The library relies on:

  • tokio — async runtime
  • rustls — TLS 1.2/1.3 for the secure channel
  • aws-lc-rs — cryptographic backend used by rustls
  • protobuf — message encoding/decoding
  • async-trait — async trait support
  • futures — async combinators
  • serde — serialization for message types
  • log — structured logging
  • nusb (optional, usb feature) — USB device access
  • bluetooth-rust (optional, wireless feature) — Bluetooth RFCOMM for wireless handoff

Contributing

Contributions are welcome! A few guidelines:

  1. Fork the repository and create a feature branch.
  2. Run the tests before submitting: cargo test
  3. Keep it async — the library is built around Tokio; new I/O code should follow the same pattern.
  4. Protobuf changes — if you modify .proto files under protobuf/, regenerate the Rust bindings with protobuf-codegen before committing.
  5. Open a pull request with a clear description of what you changed and why.

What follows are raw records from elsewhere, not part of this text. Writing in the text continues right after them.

(* ===== verification/Env.v ===== *)
(** * Ground Control's environment

    internal/env/ground-control.go and internal/env/utils.go: the settings the
    handlers read from the global [env.GC], and their validation.  Parsing of
    the environment itself is the caarls0/env package's; [GroundControl] holds
    what it leaves in [env.GC]. *)

From S2P Require Import Free Prelude Db Prog Logic.
From Stdlib Require Import Ascii.

#[local] Open Scope string_scope.

Record Harbor := mkHarbor {
  URL : string; Username : string; Password : string;
  SkipHealthCheck : bool; RobotDurationDays : string }.

Record PasswordPolicyEnv := mkPasswordPolicyEnv {
  MinLength : Z; MaxLength : Z; RequireUppercase : bool; RequireLowercase : bool;
  RequireNumber : bool; RequireSpecial : bool }.

Class GroundControl := {
  GC_Harbor : Harbor;
  GC_AdminPassword : string;
  GC_PasswordPolicy : PasswordPolicyEnv }.

(** [Harbor.RobotDurationDaysValue] *)
Definition RobotDurationDaysValue (h : Harbor) : Z :=
  match Go.parse_int (RobotDurationDays h) with
  | Some days => if (days <=? 0)%Z then 30 else days
  | None => 30
  end%Z.

(** [Harbor.Validate] *)
Definition Validate (h : Harbor) : result unit :=
  if String.eqb (URL h) "" then inl (PlainErr "HARBOR_URL environment variable is not set")
  else if String.eqb (Username h) "" then inl (PlainErr "HARBOR_USERNAME environment variable is not set")
  else if String.eqb (Password h) "" then inl (PlainErr "HARBOR_PASSWORD environment variable is not set")
  else inr tt.

(** The result of a pure function, as a step of a program *)
Definition lift {A} (r : result A) : prog (result A) := Ret r.

Lemma RobotDurationDaysValue_positive h : (0 < RobotDurationDaysValue h)%Z.
Proof.
  unfold RobotDurationDaysValue. destruct (Go.parse_int _) as [d|]; [|lia].
  destruct (Z.leb_spec d 0); lia.
Qed.

Lemma RobotDurationDaysValue_parsed h days :
  RobotDurationDays h = Go.itoa days -> Go.in_int64 days = true -> (0 < days)%Z ->
  RobotDurationDaysValue h = days.
Proof.
  intros E Hr Hd. unfold RobotDurationDaysValue. rewrite E, parse_int_itoa by done.
  destruct (Z.leb_spec days 0); lia.
Qed.

Lemma Validate_plain h : plain_err (Validate h).
Proof. unfold Validate. by repeat case_match. Qed.

Lemma helper_lift {A} (r : result A) : plain_err r -> helper (lift r).
Proof. apply plain_good. Qed.

#[export] Hint Resolve Validate_plain helper_lift : helpers.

If you find a bug or want to request a feature, please open an issue.


License

Licensed under the GNU Lesser General Public License v3.0 or later. See LICENSE for the full text.

This means you can use this library in your own applications — including proprietary or closed-source ones — without being required to release your application's source code. The library itself must remain LGPL.